Social media a safety valve, muzzling it is bad
The result is that rather innocuous activity can and has led to incarceration of netizens.
In the 1970s, Deng Xiaoping opened China to the world, ending decades of isolation. As foreign influences flowed in, Deng responded to criticism saying, “If you open the window for fresh air, you have to expect some flies”. He may as well have been talking about social media because years later, China, along with a host of other states, has decided that it has had enough of the flies. The Chinese approached this in typical megaproject style, instituting “The Great Firewall of China”, a massive combination of legislative and technological actions to regulate the Internet. In its 2016 report, Freedom House states that Internet freedoms have been steeply declining across the world over the last six years, a trend that is expected to continue. Currently, some 27 per cent of all Internet users live in countries where people have been arrested for publishing, sharing, or merely liking content on Facebook. In 2016, authorities in 38 countries made arrests for social media posts. States have also gone beyond blocking sites to blocking WhatsApp and Telegram, and have extended their reach to target sites that people can use to initiate and sign digital petitions or call for protests. Also, bashing social media is a convenient distraction.
It’s the favourite pastime of Turkish President Recep Tayyip Erdogan, who has labelled Twitter a scourge, blasted Facebook for being immoral and denounced YouTube as a devouring force. Crackdowns on social media are justified as defence of national security, and (in our case) ideological frontiers. But the beauty of ideological frontiers is that they are, by definition, invisible and can be drawn at the whims of whoever happens to hold the ideological pencil in his hands. The result is that rather innocuous activity can and has led to incarceration of netizens. Take Turkish physician and civil servant Bilgin Çiftçi, who was put on trial for posting memes comparing Mr Erdogan with Gollum from the Lord of the Rings. So surreal was this trial that Peter Jackson, the director of Lord of the Rings, offered a defence for Çiftçi, saying the pictures were of Sméagol, who is a sweet character, and not his evil alter-ego Gollum. Seeking expert advice, the court appointed two academics, two psychologists and an expert on cinema and television to assess the true nature of this fictional character. Çiftçi was given a suspended sentence of one year. He was lucky when compared to Amr Nohan, an Egyptian student who got sentenced to three years when he threatened national security by photoshopping Mickey Mouse ears on a picture of Egyptian president Sisi. Similarly, a Thai man was arrested for “liking” a morphed photo of Thai king.
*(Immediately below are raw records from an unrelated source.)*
(** ** The best result of each player *)

(** A call of SubmitScore: who, with which body, when. *)
Record submission := mkSubmission { su_pid : Z; su_body : bytes; su_now : Z }.

Definition submit_all (h : list submission) (b : Boards) : Boards :=
  foldl (fun b s => (recordScore None (su_now s) (su_pid s) (su_body s) b).2) b h.

(** The accepted results of [pid] on the board [k]: score, profile and instant. *)
Definition result_of (k : boardKey) (pid : Z) (s : submission) : option (Z * bytes * Z) :=
  match parseScoreSubmission (su_body s) with
  | Some (tour, cat, score, profile) =>
      if bool_decide (su_pid s = pid) && bool_decide (mkBoardKey tour cat = k)
      then Some (score, profile, su_now s) else None
  | None => None
  end.
Definition results (k : boardKey) (pid : Z) (h : list submission) : list (Z * bytes * Z) :=
  omap (result_of k pid) h.

Definition best_score (l : list (Z * bytes * Z)) : Z :=
  match l with
  | [] => 0
  | x :: l => foldl (fun m x => Z.max m x.1.1) x.1.1 l
  end.

(** What the board should show: the best score, the instant it was first reached, and the
    profile of the latest result. *)
Definition standing (pid : Z) (l : list (Z * bytes * Z)) : option boardEntry :=
  match last l, List.find (fun x => bool_decide (x.1.1 = best_score l)) l with
  | Some (_, profile, _), Some (score, _, at_) => Some (mkBoardEntry pid score profile at_)
  | _, _ => None
  end.

Lemma best_score_snoc l x : l <> [] -> best_score (l ++ [x]) = Z.max (best_score l) x.1.1.
Proof. destruct l as [|y l]; [done|]. intros _. cbn. by rewrite foldl_app. Qed.

Lemma best_score_ge l x : x ∈ l -> x.1.1 <= best_score l.
Proof.
  induction l as [|y l IH] using rev_ind; [by intros ?%elem_of_nil|].
  destruct l as [|z l']; [intros ->%list_elem_of_singleton; cbn; lia|].
  rewrite best_score_snoc by done. intros [Hin | ->%list_elem_of_singleton]%elem_of_app; [|lia].
  specialize (IH Hin). lia.
Qed.

Lemma best_score_found l : l <> [] ->
  exists x, List.find (fun x => bool_decide (x.1.1 = best_score l)) l = Some x /\ x.1.1 = best_score l.
Proof.
  intros Hne.
  assert (exists y, y ∈ l /\ y.1.1 = best_score l) as (y & Hy & Hb).
  { induction l as [|x l IH] using rev_ind; [done|]. clear Hne.
    destruct l as [|z l']; [exists x; split; [by apply elem_of_app; right; apply list_elem_of_singleton|done]|].
    rewrite best_score_snoc by done. destruct IH as (y & Hy & Hb); [done|].
    destruct (Z.max_spec (best_score (z :: l')) x.1.1) as [[_ ->]|[_ ->]].
    - exists x. split; [apply elem_of_app; right; by apply list_elem_of_singleton|done].
    - exists y. split; [by apply elem_of_app; left|done]. }
  destruct (List.find _ l) as [x|] eqn:E.
  - exists x. split; [done|]. apply find_some in E as [_ E]. by apply bool_decide_eq_true_1 in E.
  - eapply find_none in E; [|by apply list_elem_of_In]. by apply bool_decide_eq_false_1 in E.
Qed.

Lemma find_app {A} (f : A -> bool) l1 l2 :
  List.find f (l1 ++ l2) = match List.find f l1 with Some x => Some x | None => List.find f l2 end.
Proof. induction l1 as [|x l1 IH]; [done|]. cbn. by destruct (f x). Qed.

(** One more result changes the standing the way the code updates the entry. *)
Lemma standing_snoc pid l s p t :
  standing pid (l ++ [(s, p, t)]) =
    Some match standing pid l with
         | Some prev => if bool_decide (s <= be_Score prev)
                        then mkBoardEntry (be_PID prev) (be_Score prev) p (be_At prev)
                        else mkBoardEntry pid s p t
         | None => mkBoardEntry pid s p t
         end.
Proof.
  unfold standing at 1. rewrite last_snoc, find_app.
  destruct (decide (l = [])) as [->|Hne]; [cbn; by rewrite bool_decide_eq_true_2|].
  rewrite best_score_snoc by done. cbn [fst snd].
  destruct (best_score_found l Hne) as ([[s' p'] t'] & Hf & Hs). cbn in Hs.
  assert (exists p0, standing pid l = Some (mkBoardEntry pid s' p0 t')) as [p0 Hst].
  { unfold standing. rewrite Hf. apply last_is_Some in Hne as [[[? p0] ?] ->]. by exists p0. }
  rewrite Hst. cbn [be_PID be_Score be_At]. destruct (bool_decide_reflect (s <= s')) as [Hle|Hle].
  - rewrite Z.max_l by lia. by rewrite Hf.
  - rewrite Z.max_r by lia.
    assert (List.find (fun x => bool_decide (x.1.1 = s)) l = None) as ->.
    { clear Hf. destruct (List.find _ l) as [x|] eqn:E; [|done]. apply find_some in E as [Hin E].
      apply bool_decide_eq_true_1 in E. apply list_elem_of_In, best_score_ge in Hin. lia. }
    cbn. by rewrite bool_decide_eq_true_2.
Qed.

Lemma board_at_put k k' pid e b once dirty :
  board_at k' (mkBoards (put_entry k pid e (boards b)) once dirty) =
    if bool_decide (k' = k) then <[pid := e]> (board_at k b) else board_at k' b.
Proof.
  unfold board_at, put_entry; cbn. case_bool_decide as Hk.
  - subst. by rewrite lookup_insert_eq.
  - by rewrite lookup_insert_ne.
Qed.

Lemma boards_init_none b : boards (boardInit None b) = boards b.
Proof. unfold boardInit. by destruct (boardOnce b). Qed.

Lemma board_at_init_none k b : board_at k (boardInit None b) = board_at k b.
Proof. unfold board_at. by rewrite boards_init_none. Qed.

Lemma submit_all_snoc h s b :
  submit_all (h ++ [s]) b =
    (recordScore None (su_now s) (su_pid s) (su_body s) (submit_all h b)).2.
Proof. unfold submit_all. by rewrite foldl_app. Qed.

Lemma results_snoc k pid h s :
  results k pid (h ++ [s]) =
    results k pid h ++ match result_of k pid s with Some x => [x] | None => [] end.
Proof. unfold results. rewrite omap_app. cbn. by destruct (result_of k pid s). Qed.

Lemma board_at_history h k pid :
  board_at k (submit_all h no_boards) !! pid = standing pid (results k pid h).
Proof.
  induction h as [|s h IH] using rev_ind; [done|].
  rewrite submit_all_snoc, results_snoc. set (b := submit_all h no_boards) in *.
  unfold recordScore, result_of.
  destruct (parseScoreSubmission (su_body s)) as [[[[tour cat] score] profile]|] eqn:Ep; cbn [snd].
  2:{ by rewrite board_at_init_none, app_nil_r. }
  rewrite board_at_put, !board_at_init_none.
  destruct (bool_decide_reflect (su_pid s = pid)) as [Hp|Hp]; cbn [andb];
    [|rewrite app_nil_r; case_bool_decide as Hk; [subst; by rewrite lookup_insert_ne|done]].
  destruct (bool_decide_reflect (mkBoardKey tour cat = k)) as [Hk|Hk].
  - rewrite bool_decide_eq_true_2 by done. subst. rewrite lookup_insert_eq, standing_snoc, IH. done.
  - rewrite bool_decide_eq_false_2 by congruence. by rewrite app_nil_r.
Qed.

(** [C34] After any sequence of race results, the board of a tournament and
    category holds for each player the best score among those submitted there, the
    instant at which that score was first reached, and the profile sent last; a player
    with no accepted result is not on it. *)
Theorem board_keeps_best h k pid :
  board_at k (submit_all h no_boards) !! pid = standing pid (results k pid h).
Proof. apply board_at_history. Qed.

(** ** Rankings *)
Lemma ranks_before_order : StrictWeak ranks_before.
Proof.
  split; unfold ranks_before; intros *; repeat case_bool_decide; intros; try done; lia.
Qed.

(** A list ranks a board: its best players, best first, at most 100 of them. *)
Record is_ranking (m : gmap Z boardEntry) (l : list boardEntry) : Prop := {
  rk_length : len l = Z.min scoreMaxPerBoard (Z.of_nat (size m));
  rk_sorted : StronglySorted (fun a b => ranks_before b a = false) l;
  rk_once : NoDup (be_PID <$> l);
  rk_entries : forall e, e ∈ l -> m !! be_PID e = Some e;
  rk_best : forall pid e, m !! pid = Some e ->
    e ∈ l \/ (forall e', e' ∈ l -> ranks_before e e' = false)
}.

Definition pids_match (m : gmap Z boardEntry) : Prop :=
  forall pid e, m !! pid = Some e -> be_PID e = pid.

Lemma rank_board_ok `{GoRange, GoSort} m : pids_match m -> is_ranking m (rank_board m).
Proof.
  intros Hm. unfold rank_board, ztake. set (n := Z.to_nat scoreMaxPerBoard).
  set (l := sort_slice ranks_before (range m).*2).
  assert (l ≡ₚ (map_to_list m).*2) as Hperm.
  { unfold l. rewrite sort_perm. by apply fmap_Permutation, range_perm. }
  assert (forall e, e ∈ l <-> m !! be_PID e = Some e) as Hin.
  { intros e. rewrite Hperm, list_elem_of_fmap. split.
    - intros ([pid e'] & -> & Hk%elem_of_map_to_list). cbn. by rewrite (Hm pid e' Hk).
    - intros Hk. exists (be_PID e, e). by rewrite elem_of_map_to_list. }
  assert (NoDup (be_PID <$> l)) as Hnd.
  { rewrite Hperm, <- list_fmap_compose.
    rewrite (list_fmap_ext _ fst) by (intros ? [pid e] Hk%list_elem_of_lookup_2%elem_of_map_to_list;
      by apply (Hm pid e)). apply NoDup_fst_map_to_list. }
  pose proof (sort_sorted ranks_before (range m).*2 ranks_before_order) as Hs. fold l in Hs.
  rewrite <- (take_drop n l) in Hs. apply StronglySorted_app in Hs as (Hcross & Hs & _).
  split.
  - unfold len. rewrite length_take, Hperm, length_fmap, length_map_to_list. subst n.
    unfold scoreMaxPerBoard. lia.
  - done.
  - rewrite fmap_take. eapply sublist_NoDup; [|apply sublist_take]; done.
  - intros e He. apply Hin. rewrite <- (take_drop n l). apply elem_of_app. by left.
  - intros pid e Hk. assert (e ∈ l) as He by (apply Hin; by rewrite (Hm pid e Hk)).
    rewrite <- (take_drop n l) in He. apply elem_of_app in He as [He|He]; [by left|right].
    intros e' He'. by apply Hcross.
Qed.

(** ** The page as the game reads it *)

(** Rank, account, score, date and profile. *)
Record row := mkRow { rw_rank : Z; rw_pid : Z; rw_score : Z; rw_date : Z; rw_profile : bytes }.

Definition read_row : reader row :=
  (_v <-- StreamInOps.U8 ;; _n <-- StreamInOps.U32 ;; rank <-- StreamInOps.U32 ;;
   pid <-- StreamInOps.U64 ;; score <-- StreamInOps.U32 ;; date <-- StreamInOps.U64 ;;
   _f <-- StreamInOps.U8 ;; profile <-- StreamInOps.QBuffer ;;
   rret (mkRow rank pid score date profile))%reader.

(** Category, rows, and the total of the footer. *)
Definition read_page : reader (Z * list row * Z) :=
  (cat <-- StreamInOps.U32 ;; n <-- StreamInOps.U32 ;;
   rows <-- StreamInOps.read_n (Z.to_nat n) read_row ;;
   total <-- StreamInOps.U32 ;; _four <-- StreamInOps.U32 ;; _z <-- StreamInOps.Read 16 ;;
   rret (cat, rows, total))%reader.

Definition read_board (body : bytes) : Z * list row * Z :=
  let '(page, _) := (_pages <-- StreamInOps.U32 ;; _v <-- StreamInOps.U8 ;; StreamInOps.Substream)%reader
                      (NewStreamIn body) in
  (read_page page).1.

Definition row_of (i : nat) (e : boardEntry) : row :=
  mkRow (Z.of_nat i + 1) (be_PID e) (be_Score e) (nexDateTime (be_At e)) (be_Profile e).

Definition entry_ok (e : boardEntry) : Prop :=
  is_uint 64 (be_PID e) /\ is_uint 32 (be_Score e) /\ len (be_Profile e) = scoreProfileLen /\
  0 <= be_At e < 2 ^ 63.

(** The second a packed date denotes. *)
Definition date_seconds (v : Z) : Z :=
  seconds_of (mkCivil (DateTime.Year v) (DateTime.Month v) (DateTime.Day v) (DateTime.Hour v)
    (DateTime.Minute v) (DateTime.Second v)).

Lemma date_seconds_pack y mo d h mi s :
  DateTime.fits y mo d h mi s ->
  date_seconds (DateTime.MakeDateTime y mo d h mi s) = seconds_of (mkCivil y mo d h mi s).
Proof.
  intros Hf. pose proof (DateTime.datetime_roundtrip y mo d h mi s Hf) as Hr. cbv zeta in Hr.
  unfold date_seconds. generalize dependent (DateTime.MakeDateTime y mo d h mi s).
  intros v Hv. by injection Hv as -> -> -> -> -> ->.
Qed.

Lemma daysBefore_bound m : 0 <= daysBefore m <= 365.
Proof. unfold daysBefore. repeat case_match; lia. Qed.

(** Instants of a 63-bit clock fall in years that fit the packed format. *)
Lemma civil_year_bound c :
  civil_ok c -> 0 <= seconds_of c < 2 ^ 34 -> 0 <= c_Year c < 2 ^ 38.
Proof.
  intros (Hm & Hd & Hh & Hmi & Hs) Hsec.
  pose proof (days_in_month_le (c_Year c) _ Hm) as Hdm.
  pose proof (daysBefore_bound (c_Month c - 1)) as Hb.
  unfold seconds_of, days_before_month, days_before_year in Hsec.
  destruct (is_leap (c_Year c) && bool_decide (2 < c_Month c)); revert Hsec; euclid.
Qed.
In India, the admin of a WhatsApp group was jailed for sharing an obscene morphed picture of Prime Minister Modi. So it shouldn’t come as a surprise that Pakistan has joined in the grand crusade to muzzle social media, with none other than Chaudhry Nisar leading the charge. The spin is familiar, with the usual strawmen being used to justify an ill-conceived attack on free speech One wishes the powers that be would realise that muzzling voices does not translate into changing minds, or that social media has the inherent value of acting as a safety valve in a country where other avenues of expression are limited. Instead, our State seems to be annoyed by the chirping of this canary and would prefer to not be warned when the level of toxicity is approaching fatal levels. Perhaps it would be instructive for our government to note that when the Turkish coup plotters took control of State media, it was social media that came to Mr Erdogan’s rescue, but why would they remember this, when the once-embattled Turkish President himself has forgotten?